Look through the lines below, find those with the word "initial", and copy them.

::: THE DATA :::

Lemma reclaimer_step_conv w now stop : inv heap w → conv_ok w → conv_ok (reclaimer_step now stop w).
Proof.
  intros Hinv Hcv. unfold reclaimer_step. destruct (inv_reclaimer _ _ Hinv) as [Hact Hb].
  destruct (reclaimer w) as [res | | which [| m todo] loads | which | which seq | | which g bytes sole | res] eqn:Hpc.
  - done.
  - repeat case_match; conv_same w.
  - destruct Hb as (N & P & _ & dn & Hc & Hall). rewrite app_nil_r in Hc. rewrite <- Hc in Hall.
    destruct (claim_inv heap w which Hinv N Hact P Hall) as (s & Ho & _). rewrite Ho.
    rewrite (complete_sole_owner heap w which s Hinv Ho Hall). cbn [Nat.eqb].
    destruct Hcv as [C1 C2 C3 C4]. pose proof (ro_version _ _ _ _ _ (inv_record _ _ Hinv which) P) as Hv.
    unfold current_generation in *. destruct which; cbn [record_of] in *; split; cbn; try done; try (by intros; simplify_eq; lia);
      try (by eapply C3); unfold current_generation; cbn; try lia.
    intros wid i t Hl. destruct (inv_locals _ _ Hinv wid i t Hl) as (_ & _ & _ & [Ha | (other & Ho' & _)]).
    + rewrite (po_active _ _ (inv_pub _ _ Hinv) t Ha). lia.
    + rewrite (ro_generation _ _ _ _ _ (inv_record _ _ Hinv other) t Ho'). destruct other; simpl; [| lia].
      exfalso. cbn in Ho'. rewrite Ho in Ho'. injection Ho' as ->. by apply (complete_no_local heap w Retired t wid i Hinv Ho Hall).
  - repeat case_match; conv_same w.
  - repeat case_match; conv_same w.
  - case_match; [conv_same w | done].
  - conv_same w.
  - destruct Hcv as [C1 C2 C3 C4]. destruct which; split; cbn; try done; try (by eapply C3).
    specialize (C4 g bytes sole Hpc). lia.
  - conv_same w.
Qed.

Lemma reclaim_record_conv w which :
  inv heap w → conv_ok w → pending (record_of which (retirement w)) = true →
  Forall (complete (retirement w) (epochs w) which) (cohort (record_of which (retirement w))) →
  conv_ok (set_retirement (reclaim_record which (retirement w)) w).
Proof.
  intros Hinv [C1 C2 C3 C4] P Hall. pose proof (ro_version _ _ _ _ _ (inv_record _ _ Hinv which) P) as Hv.
  unfold current_generation in *. destruct which; cbn [record_of] in *; [| by split].
  split; cbn; unfold current_generation; cbn; [lia | lia | |].
  - intros wid i t Hl. specialize (C3 wid i t Hl). destruct (inv_locals _ _ Hinv wid i t Hl) as (_ & _ & _ & [Ha | (other & Ho' & _)]).
    + rewrite (po_active _ _ (inv_pub _ _ Hinv) t Ha) in *. lia.
    + rewrite (ro_generation _ _ _ _ _ (inv_record _ _ Hinv other) t Ho') in *. destruct other; simpl in *; [| lia].
      exfalso. by apply (complete_no_local heap w Retired t wid i Hinv Ho' Hall).
  - intros g b sole Heq. specialize (C4 g b sole Heq). lia.
Qed.
Lemma act_conv a w w' : inv heap w → conv_ok w → act heap a w = Some w' → conv_ok w'.
Proof.
  intros Hinv Hcv Hact. destruct a; cbn [act guarded] in Hact; unfold guarded in Hact.
  - case_match; [| done]. destruct (register_worker _ _ _ _) as [[reg |] w1] eqn:Hreg; unfold register_worker in Hreg;
      repeat case_match; simplify_eq; try done. by eapply (conv_local w).
  - simplify_eq. unfold mark_worker_registered. repeat case_match; conv_same w.
  - destruct (locals w !! (worker_id, instance_id)) as [s |] eqn:Hl; [| done].
    destruct (active_snapshot_ (publication w)) as [t |] eqn:Ha.
    + destruct (refresh_spec heap w _ _ s t Hinv Hl Ha) as [_ Heq]. rewrite Heq in Hact. clear Heq.
      destruct (_ <? snap_generation heap t); injection Hact as <-; by eapply (conv_local w).
    + unfold refresh_locked in Hact. rewrite Ha in Hact. destruct (_ || _) in Hact; injection Hact as <-;
        (apply (conv_move w); try done; cbn; rewrite insert_id by done; eauto).
  - simplify_eq. apply (conv_move w); try done. cbn. intros wid i s [_ ?]%lookup_delete_Some. eauto.
  - case_decide; simplify_eq. unfold quiesce_locked. case_match; conv_same w.
  - repeat case_match; simplify_eq. conv_same w.
  - case_match; [| done]. unfold acquire_retirement_credit in Hact. repeat case_match; simplify_eq/=; [done | conv_same w].
  - case_match; simplify_eq. unfold release_uncommitted_credit. case_match; [conv_same w | done].
  - case_match; simplify_eq. conv_same w.
  - simplify_eq. conv_same w.
  - case_decide; [| done]. case_match; simplify_eq. unfold commit. repeat case_match; cbn [snd]; try (by conv_same w);
      bool_hyps; apply (conv_move w); try done; eauto; unfold current_generation; cbn in *; lia.
  - case_match; simplify_eq. conv_same w.
  - case_match; simplify_eq. unfold detach_terminal_snapshot. repeat case_match; conv_same w.
  - case_match; simplify_eq. unfold run_reclaimer_begin. case_match; conv_same w.
  - simplify_eq. by apply reclaimer_step_conv.
  - case_match; simplify_eq. conv_same w.
  - case_match; simplify_eq. conv_same w.
  - case_match; simplify_eq. conv_same w.
  - case_match; simplify_eq. conv_same w.
  - case_match; simplify_eq. destruct (emergency_cases heap w Hinv) as [-> | (w1 & w2 & -> & H1 & H2)]; [done |]. cbn [snd].
    assert (∀ which x x', inv heap x → conv_ok x → reclaims which x x' → conv_ok x') as Hstep.
    { intros which x x' Hx Hcx [[_ ->] | (P & _ & _ & C & ->)]; [done | by apply reclaim_record_conv]. }
    eapply Hstep; [| | exact H2]; [by eapply reclaims_inv | by eapply Hstep].
Qed.

Lemma reachable_conv w0 w : inv heap w0 → conv_ok w0 → reachable heap w0 w → conv_ok w.
Proof.
  intros H0 W0. induction 1 as [| w a w' Hr IH Hact]; [done |].
  eapply act_conv; [| exact IH | exact Hact]. by eapply reachable_inv.
Qed.

Lemma initial_conv initial workers timeout w :
  (∀ s, 0 ≤ snap_generation heap s) → make_publication_state heap initial workers timeout = Val w → conv_ok w.
Proof. intros Hpos. unfold make_publication_state. repeat case_match; intros; simplify_eq. split; cbn; done || apply Hpos. Qed.
End convergence.

(** ** Progress of the reclaimer *)
Section liveness.
Context {F : Type} (heap : nat → FilterContext F).

Lemma set_reclaimer_twice b b' w : set_reclaimer b (set_reclaimer b' w) = set_reclaimer b w.
Proof. done. Qed.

:::

- REPLY TO THE TASK
Lemma initial_conv initial workers timeout w :
  (∀ s, 0 ≤ snap_generation heap s) → make_publication_state heap initial workers timeout = Val w → conv_ok w.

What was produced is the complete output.